Extracted material START

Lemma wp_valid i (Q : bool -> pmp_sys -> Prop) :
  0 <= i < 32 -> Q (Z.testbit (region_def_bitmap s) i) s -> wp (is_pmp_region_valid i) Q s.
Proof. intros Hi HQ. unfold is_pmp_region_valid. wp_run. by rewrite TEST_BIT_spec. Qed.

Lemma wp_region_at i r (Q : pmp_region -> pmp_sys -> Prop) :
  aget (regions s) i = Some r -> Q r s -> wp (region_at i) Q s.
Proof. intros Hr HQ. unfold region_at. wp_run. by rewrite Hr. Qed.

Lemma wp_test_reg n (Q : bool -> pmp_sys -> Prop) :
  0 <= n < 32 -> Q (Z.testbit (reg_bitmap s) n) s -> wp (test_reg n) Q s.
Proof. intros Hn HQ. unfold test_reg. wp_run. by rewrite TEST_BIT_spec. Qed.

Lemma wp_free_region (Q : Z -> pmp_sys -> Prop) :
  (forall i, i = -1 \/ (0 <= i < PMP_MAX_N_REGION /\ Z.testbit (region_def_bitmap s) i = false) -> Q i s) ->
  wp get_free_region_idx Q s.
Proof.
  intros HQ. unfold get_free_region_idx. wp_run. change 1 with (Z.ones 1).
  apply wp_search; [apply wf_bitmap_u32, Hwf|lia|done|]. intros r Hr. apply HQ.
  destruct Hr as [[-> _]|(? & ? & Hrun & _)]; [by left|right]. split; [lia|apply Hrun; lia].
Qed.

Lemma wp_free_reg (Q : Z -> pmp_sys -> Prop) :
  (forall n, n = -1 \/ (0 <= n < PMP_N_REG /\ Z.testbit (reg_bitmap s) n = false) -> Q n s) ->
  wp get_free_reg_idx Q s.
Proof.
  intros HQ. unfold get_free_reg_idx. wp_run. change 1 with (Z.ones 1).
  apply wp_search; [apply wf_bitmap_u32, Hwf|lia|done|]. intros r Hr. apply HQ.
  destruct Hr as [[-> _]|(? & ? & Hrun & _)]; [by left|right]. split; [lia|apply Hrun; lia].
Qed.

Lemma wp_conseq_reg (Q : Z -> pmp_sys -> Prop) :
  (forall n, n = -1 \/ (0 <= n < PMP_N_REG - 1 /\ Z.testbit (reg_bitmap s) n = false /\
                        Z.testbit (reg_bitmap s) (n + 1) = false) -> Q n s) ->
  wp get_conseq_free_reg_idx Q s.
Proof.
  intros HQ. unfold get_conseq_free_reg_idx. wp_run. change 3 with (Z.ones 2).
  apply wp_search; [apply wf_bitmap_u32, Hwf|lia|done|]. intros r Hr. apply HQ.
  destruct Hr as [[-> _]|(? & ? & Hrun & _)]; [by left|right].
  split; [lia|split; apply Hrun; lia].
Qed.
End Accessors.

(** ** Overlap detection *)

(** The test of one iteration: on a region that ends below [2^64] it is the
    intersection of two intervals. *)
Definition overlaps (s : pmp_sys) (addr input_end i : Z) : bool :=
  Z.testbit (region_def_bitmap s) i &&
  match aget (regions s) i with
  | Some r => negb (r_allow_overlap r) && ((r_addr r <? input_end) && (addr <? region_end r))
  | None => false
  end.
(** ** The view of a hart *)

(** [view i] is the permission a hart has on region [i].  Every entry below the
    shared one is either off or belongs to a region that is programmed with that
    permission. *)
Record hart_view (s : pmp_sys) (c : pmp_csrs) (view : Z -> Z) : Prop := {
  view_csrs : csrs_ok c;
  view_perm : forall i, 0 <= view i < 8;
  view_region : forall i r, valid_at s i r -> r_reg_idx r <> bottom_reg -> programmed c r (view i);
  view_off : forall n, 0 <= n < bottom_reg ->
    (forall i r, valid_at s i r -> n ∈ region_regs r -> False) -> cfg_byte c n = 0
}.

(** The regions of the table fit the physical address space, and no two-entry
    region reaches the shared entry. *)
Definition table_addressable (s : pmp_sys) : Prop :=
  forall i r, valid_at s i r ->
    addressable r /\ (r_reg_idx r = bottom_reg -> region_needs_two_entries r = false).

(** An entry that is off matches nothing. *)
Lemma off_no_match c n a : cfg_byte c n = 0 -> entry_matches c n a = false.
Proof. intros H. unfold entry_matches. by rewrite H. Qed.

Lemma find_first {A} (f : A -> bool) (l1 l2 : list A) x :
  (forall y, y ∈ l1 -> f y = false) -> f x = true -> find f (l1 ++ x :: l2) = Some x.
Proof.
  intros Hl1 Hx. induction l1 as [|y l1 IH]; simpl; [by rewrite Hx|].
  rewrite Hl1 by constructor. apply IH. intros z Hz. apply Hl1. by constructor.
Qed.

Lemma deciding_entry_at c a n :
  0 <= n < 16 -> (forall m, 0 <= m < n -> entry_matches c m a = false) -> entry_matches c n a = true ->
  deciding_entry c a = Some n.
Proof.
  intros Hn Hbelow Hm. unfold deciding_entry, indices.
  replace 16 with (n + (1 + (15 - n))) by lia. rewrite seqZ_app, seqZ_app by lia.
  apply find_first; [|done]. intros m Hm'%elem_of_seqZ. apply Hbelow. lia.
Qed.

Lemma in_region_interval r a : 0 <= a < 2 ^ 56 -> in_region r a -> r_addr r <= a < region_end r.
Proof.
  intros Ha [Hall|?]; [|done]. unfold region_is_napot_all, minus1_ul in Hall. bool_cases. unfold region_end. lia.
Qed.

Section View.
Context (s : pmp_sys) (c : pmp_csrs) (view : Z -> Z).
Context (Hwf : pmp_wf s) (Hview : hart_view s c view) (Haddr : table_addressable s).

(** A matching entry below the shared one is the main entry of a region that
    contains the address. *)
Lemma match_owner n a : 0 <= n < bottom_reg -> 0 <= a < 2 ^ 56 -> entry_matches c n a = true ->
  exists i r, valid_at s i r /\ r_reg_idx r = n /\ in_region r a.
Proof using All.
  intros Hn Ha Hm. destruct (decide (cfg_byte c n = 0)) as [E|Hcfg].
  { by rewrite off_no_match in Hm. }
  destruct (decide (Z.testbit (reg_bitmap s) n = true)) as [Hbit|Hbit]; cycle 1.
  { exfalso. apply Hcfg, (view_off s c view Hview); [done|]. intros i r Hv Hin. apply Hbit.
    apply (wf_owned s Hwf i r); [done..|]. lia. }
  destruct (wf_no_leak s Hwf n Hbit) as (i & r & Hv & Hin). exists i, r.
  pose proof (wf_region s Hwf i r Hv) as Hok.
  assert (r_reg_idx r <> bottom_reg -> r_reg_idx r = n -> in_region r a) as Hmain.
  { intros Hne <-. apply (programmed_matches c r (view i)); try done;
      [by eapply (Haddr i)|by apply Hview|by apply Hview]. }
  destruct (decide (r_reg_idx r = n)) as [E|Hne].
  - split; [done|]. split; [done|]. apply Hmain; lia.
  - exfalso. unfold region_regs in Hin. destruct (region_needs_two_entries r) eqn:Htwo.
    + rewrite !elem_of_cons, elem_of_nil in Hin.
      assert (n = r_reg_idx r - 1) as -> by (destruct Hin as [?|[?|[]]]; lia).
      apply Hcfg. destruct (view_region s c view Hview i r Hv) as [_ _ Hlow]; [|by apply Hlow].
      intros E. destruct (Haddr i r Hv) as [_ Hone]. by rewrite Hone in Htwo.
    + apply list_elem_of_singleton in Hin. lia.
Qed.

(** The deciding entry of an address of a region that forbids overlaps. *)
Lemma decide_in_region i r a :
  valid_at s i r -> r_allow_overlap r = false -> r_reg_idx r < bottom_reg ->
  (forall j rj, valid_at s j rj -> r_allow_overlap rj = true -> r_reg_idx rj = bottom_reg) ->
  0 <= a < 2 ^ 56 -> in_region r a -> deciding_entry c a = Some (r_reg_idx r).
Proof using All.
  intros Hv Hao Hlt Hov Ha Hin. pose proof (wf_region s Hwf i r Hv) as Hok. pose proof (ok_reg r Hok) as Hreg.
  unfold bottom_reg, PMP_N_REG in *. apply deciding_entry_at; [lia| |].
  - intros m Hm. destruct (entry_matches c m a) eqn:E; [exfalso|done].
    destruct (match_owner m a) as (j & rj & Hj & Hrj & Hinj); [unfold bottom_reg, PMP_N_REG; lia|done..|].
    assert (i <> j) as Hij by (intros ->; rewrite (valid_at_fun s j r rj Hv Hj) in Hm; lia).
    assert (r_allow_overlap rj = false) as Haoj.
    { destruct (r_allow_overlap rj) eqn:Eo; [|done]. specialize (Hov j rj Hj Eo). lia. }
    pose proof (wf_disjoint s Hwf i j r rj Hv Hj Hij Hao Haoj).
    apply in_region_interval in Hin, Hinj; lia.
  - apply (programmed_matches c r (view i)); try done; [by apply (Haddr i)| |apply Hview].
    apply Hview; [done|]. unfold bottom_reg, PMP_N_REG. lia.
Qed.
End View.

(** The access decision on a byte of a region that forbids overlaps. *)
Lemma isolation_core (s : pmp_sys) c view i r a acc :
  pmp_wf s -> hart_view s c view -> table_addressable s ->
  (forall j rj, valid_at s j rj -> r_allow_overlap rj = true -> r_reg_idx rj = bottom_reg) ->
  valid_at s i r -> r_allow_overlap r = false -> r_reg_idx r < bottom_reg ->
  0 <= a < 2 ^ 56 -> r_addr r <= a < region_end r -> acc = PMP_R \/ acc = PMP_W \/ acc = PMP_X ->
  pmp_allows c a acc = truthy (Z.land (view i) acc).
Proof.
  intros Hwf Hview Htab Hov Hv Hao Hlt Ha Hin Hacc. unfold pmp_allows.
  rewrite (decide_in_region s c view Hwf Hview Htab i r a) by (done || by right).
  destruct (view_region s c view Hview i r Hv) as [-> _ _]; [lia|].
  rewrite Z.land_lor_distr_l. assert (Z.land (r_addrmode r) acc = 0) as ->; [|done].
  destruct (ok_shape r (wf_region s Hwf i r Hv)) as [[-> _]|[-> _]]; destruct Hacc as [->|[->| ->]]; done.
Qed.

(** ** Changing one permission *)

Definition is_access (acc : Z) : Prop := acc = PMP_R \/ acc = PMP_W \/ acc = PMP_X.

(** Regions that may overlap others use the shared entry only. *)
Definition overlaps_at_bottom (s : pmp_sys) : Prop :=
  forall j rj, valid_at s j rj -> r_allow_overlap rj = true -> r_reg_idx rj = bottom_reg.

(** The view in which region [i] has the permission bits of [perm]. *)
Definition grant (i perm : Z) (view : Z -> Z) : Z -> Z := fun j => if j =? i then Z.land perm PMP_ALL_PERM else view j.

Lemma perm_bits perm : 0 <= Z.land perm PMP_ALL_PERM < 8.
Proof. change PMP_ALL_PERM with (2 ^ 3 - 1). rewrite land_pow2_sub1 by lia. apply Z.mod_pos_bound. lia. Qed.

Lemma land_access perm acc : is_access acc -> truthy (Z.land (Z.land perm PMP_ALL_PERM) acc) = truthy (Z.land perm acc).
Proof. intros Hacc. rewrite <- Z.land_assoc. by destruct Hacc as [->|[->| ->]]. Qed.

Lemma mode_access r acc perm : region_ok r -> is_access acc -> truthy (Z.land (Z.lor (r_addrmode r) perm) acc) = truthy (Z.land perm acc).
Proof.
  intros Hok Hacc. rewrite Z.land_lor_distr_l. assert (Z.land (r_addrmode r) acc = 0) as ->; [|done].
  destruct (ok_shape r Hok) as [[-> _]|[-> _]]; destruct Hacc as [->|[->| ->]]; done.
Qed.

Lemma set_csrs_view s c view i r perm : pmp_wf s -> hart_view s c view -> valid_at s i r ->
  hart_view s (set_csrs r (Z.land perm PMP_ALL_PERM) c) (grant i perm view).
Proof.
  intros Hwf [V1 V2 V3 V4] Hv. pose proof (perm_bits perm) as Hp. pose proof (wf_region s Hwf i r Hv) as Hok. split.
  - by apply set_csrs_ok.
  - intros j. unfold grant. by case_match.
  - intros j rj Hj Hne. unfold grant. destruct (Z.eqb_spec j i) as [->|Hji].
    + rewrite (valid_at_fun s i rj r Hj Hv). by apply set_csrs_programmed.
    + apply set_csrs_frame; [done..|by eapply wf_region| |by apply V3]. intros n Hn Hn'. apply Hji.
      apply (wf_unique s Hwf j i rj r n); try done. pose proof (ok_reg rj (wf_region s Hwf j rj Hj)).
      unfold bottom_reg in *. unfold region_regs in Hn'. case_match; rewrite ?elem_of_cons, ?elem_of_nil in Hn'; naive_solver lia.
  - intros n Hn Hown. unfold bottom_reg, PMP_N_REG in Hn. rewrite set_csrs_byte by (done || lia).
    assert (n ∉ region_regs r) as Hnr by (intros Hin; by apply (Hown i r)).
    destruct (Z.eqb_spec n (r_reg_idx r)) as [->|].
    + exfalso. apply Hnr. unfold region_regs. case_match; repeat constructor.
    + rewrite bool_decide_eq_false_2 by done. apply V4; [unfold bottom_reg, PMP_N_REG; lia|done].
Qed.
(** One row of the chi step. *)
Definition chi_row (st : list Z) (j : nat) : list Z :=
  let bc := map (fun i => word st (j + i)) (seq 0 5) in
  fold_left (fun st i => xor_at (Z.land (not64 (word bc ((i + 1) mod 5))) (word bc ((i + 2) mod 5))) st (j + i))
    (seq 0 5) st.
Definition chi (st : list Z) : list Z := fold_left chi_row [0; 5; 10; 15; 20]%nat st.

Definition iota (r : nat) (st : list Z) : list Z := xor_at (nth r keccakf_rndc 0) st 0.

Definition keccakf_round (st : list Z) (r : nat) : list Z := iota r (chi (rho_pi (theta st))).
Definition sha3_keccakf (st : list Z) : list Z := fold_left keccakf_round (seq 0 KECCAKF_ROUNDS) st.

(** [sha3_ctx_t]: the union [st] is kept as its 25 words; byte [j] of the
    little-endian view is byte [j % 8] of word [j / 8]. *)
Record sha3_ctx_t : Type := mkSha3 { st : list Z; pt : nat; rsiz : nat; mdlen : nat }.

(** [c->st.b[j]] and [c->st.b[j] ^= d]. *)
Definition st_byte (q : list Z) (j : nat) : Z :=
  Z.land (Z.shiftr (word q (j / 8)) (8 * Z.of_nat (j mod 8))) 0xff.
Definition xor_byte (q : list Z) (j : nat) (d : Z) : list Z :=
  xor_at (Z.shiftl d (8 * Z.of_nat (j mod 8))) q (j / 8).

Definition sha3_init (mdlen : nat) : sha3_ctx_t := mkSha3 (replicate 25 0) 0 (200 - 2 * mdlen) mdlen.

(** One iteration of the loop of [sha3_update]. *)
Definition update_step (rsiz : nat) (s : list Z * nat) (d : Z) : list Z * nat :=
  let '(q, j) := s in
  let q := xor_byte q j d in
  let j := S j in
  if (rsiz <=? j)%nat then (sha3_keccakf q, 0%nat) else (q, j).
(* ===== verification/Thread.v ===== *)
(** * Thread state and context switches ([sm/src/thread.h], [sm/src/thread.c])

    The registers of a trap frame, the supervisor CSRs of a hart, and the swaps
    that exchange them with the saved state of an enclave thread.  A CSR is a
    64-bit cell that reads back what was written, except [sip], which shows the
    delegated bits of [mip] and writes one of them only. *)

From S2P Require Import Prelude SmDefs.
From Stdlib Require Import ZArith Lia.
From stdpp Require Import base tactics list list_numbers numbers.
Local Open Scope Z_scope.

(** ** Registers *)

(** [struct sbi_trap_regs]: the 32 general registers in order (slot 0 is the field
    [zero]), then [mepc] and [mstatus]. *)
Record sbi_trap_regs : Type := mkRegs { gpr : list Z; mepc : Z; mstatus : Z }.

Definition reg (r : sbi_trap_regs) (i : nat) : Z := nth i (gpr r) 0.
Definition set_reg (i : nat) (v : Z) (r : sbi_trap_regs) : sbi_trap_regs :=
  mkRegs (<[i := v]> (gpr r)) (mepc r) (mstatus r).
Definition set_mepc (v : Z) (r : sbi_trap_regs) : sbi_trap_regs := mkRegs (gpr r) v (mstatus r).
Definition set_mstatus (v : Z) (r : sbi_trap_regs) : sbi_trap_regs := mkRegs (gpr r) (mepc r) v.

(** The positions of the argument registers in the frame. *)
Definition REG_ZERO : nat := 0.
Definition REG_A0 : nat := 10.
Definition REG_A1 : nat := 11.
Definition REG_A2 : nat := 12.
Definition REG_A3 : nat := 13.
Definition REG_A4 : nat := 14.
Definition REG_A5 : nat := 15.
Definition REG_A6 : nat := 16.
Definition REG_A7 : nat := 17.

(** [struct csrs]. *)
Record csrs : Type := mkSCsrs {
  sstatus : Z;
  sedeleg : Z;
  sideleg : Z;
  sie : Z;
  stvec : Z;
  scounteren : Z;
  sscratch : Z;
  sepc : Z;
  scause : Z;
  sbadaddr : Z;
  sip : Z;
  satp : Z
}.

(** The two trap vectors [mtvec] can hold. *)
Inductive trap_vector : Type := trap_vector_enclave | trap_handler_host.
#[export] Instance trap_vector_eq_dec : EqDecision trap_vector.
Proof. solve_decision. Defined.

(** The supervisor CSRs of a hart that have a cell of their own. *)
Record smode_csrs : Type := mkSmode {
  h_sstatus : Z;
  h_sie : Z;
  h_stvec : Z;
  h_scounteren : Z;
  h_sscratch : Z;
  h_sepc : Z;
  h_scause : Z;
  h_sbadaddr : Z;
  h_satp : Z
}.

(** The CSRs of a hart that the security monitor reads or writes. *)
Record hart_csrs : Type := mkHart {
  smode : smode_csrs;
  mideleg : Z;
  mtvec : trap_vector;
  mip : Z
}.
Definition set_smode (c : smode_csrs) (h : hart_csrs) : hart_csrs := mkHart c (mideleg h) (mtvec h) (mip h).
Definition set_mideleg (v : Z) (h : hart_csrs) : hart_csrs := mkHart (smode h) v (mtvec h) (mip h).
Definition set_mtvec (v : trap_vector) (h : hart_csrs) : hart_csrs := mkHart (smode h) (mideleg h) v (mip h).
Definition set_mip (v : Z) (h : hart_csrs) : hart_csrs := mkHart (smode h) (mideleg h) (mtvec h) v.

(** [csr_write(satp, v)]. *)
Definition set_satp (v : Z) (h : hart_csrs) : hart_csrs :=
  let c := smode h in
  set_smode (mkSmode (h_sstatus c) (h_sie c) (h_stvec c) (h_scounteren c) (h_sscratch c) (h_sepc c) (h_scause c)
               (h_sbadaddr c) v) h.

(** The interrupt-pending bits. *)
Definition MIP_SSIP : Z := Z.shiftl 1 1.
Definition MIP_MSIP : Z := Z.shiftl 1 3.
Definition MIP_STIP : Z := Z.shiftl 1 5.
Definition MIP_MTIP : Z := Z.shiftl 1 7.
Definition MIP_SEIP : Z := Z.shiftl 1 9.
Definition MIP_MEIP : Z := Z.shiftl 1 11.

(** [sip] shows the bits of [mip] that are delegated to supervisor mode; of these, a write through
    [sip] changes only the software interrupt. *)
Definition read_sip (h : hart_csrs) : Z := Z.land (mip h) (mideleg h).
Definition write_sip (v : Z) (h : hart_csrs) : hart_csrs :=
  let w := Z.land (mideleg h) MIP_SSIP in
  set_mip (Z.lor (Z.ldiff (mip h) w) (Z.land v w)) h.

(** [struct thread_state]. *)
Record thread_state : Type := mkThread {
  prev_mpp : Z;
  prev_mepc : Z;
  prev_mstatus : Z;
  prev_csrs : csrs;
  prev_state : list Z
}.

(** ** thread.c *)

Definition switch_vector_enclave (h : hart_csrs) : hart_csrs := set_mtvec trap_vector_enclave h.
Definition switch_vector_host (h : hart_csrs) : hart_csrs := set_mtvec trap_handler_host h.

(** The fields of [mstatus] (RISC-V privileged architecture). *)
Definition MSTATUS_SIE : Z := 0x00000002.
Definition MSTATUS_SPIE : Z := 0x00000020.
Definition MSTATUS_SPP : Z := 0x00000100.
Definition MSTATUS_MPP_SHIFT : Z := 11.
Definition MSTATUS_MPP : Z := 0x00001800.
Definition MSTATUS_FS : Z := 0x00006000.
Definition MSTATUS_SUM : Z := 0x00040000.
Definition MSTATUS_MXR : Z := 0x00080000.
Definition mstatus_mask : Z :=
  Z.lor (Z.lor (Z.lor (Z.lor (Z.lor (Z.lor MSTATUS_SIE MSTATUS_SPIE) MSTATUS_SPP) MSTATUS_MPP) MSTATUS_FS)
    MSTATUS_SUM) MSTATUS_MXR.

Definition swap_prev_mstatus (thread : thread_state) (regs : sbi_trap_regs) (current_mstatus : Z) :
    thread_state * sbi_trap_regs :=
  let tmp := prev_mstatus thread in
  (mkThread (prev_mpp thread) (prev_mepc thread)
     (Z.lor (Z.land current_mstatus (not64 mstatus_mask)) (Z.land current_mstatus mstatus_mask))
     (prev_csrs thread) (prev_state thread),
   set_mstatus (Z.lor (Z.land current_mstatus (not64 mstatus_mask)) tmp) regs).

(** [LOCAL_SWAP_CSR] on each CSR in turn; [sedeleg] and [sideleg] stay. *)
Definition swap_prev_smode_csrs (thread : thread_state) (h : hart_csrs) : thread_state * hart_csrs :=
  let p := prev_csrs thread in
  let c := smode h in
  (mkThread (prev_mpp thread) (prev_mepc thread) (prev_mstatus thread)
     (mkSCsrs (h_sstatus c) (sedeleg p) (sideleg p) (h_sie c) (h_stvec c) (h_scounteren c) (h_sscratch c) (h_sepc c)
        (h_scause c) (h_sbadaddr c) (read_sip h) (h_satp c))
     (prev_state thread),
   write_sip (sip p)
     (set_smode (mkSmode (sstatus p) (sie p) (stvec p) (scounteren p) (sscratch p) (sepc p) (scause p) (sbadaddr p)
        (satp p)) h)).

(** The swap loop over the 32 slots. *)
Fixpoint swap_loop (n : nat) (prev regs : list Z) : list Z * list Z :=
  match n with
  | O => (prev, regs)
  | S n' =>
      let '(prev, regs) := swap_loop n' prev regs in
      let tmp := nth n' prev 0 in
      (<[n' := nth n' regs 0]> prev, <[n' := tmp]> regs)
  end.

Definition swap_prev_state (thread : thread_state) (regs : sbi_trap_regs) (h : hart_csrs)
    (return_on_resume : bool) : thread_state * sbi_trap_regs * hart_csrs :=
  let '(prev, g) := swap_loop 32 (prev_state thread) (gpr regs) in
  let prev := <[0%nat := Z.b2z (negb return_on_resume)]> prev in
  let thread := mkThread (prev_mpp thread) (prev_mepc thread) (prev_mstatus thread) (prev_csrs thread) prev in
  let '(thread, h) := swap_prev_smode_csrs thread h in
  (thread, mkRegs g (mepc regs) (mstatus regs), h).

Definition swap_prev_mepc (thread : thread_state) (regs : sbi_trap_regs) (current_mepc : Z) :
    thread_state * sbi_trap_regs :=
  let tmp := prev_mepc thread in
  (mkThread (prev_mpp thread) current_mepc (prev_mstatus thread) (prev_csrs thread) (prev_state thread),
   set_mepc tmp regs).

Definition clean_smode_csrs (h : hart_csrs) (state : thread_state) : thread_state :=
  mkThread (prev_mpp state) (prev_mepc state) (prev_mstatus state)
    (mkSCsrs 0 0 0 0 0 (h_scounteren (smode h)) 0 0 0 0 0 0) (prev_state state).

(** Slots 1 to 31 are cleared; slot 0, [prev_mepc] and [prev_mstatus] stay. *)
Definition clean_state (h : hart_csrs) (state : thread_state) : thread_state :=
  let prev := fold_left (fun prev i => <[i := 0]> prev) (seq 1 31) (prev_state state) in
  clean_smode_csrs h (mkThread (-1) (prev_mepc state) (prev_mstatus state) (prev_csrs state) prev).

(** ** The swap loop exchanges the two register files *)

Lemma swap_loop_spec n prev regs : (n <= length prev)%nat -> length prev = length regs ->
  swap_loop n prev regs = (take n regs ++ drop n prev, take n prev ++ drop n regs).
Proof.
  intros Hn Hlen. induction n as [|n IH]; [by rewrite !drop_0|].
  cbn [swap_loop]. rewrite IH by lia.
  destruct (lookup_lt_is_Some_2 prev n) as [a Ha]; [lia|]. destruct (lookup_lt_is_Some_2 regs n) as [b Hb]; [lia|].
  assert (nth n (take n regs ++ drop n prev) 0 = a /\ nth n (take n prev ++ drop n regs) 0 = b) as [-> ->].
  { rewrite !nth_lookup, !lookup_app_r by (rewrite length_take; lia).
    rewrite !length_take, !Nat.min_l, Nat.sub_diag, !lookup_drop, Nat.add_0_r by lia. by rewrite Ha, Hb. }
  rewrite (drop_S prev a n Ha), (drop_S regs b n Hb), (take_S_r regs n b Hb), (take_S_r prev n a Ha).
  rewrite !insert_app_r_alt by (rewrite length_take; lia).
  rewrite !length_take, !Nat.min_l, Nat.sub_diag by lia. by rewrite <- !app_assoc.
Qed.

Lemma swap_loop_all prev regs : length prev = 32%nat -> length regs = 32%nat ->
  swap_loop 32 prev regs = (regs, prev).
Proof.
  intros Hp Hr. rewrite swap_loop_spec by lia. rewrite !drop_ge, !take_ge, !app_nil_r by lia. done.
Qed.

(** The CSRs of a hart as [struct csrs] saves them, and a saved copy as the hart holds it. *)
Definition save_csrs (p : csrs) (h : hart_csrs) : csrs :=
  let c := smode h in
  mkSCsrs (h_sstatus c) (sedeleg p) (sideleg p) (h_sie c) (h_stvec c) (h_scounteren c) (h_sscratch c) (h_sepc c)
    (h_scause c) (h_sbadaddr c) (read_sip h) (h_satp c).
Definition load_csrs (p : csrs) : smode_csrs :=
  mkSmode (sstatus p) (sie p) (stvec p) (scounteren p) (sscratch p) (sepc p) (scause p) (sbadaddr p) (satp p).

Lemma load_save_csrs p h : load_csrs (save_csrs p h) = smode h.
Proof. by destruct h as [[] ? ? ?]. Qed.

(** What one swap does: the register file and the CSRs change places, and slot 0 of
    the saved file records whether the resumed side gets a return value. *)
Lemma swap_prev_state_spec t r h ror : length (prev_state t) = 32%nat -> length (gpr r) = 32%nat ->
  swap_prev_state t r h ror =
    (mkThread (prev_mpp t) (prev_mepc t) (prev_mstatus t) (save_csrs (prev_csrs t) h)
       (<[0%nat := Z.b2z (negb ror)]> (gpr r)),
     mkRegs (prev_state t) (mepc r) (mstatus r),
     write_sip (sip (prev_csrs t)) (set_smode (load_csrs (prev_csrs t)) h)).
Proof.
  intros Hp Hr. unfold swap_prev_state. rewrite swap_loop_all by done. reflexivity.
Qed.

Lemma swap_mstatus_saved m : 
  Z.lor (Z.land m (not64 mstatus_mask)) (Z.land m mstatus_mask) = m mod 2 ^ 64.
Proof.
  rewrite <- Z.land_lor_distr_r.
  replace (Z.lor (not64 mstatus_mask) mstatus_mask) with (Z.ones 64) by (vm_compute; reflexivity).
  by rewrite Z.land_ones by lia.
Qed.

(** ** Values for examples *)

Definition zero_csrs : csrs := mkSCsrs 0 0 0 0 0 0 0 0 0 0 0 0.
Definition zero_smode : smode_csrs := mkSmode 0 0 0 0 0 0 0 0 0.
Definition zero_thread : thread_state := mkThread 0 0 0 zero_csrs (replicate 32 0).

Extracted material END

• Activity
Up to and including the line with "Lemma wp_test_reg n", output every line of the records above exactly, starting from the first; output nothing else.

• Problem solution
Lemma wp_valid i (Q : bool -> pmp_sys -> Prop) :
  0 <= i < 32 -> Q (Z.testbit (region_def_bitmap s) i) s -> wp (is_pmp_region_valid i) Q s.
Proof. intros Hi HQ. unfold is_pmp_region_valid. wp_run. by rewrite TEST_BIT_spec. Qed.

Lemma wp_region_at i r (Q : pmp_region -> pmp_sys -> Prop) :
  aget (regions s) i = Some r -> Q r s -> wp (region_at i) Q s.
Proof. intros Hr HQ. unfold region_at. wp_run. by rewrite Hr. Qed.

Lemma wp_test_reg n (Q : bool -> pmp_sys -> Prop) :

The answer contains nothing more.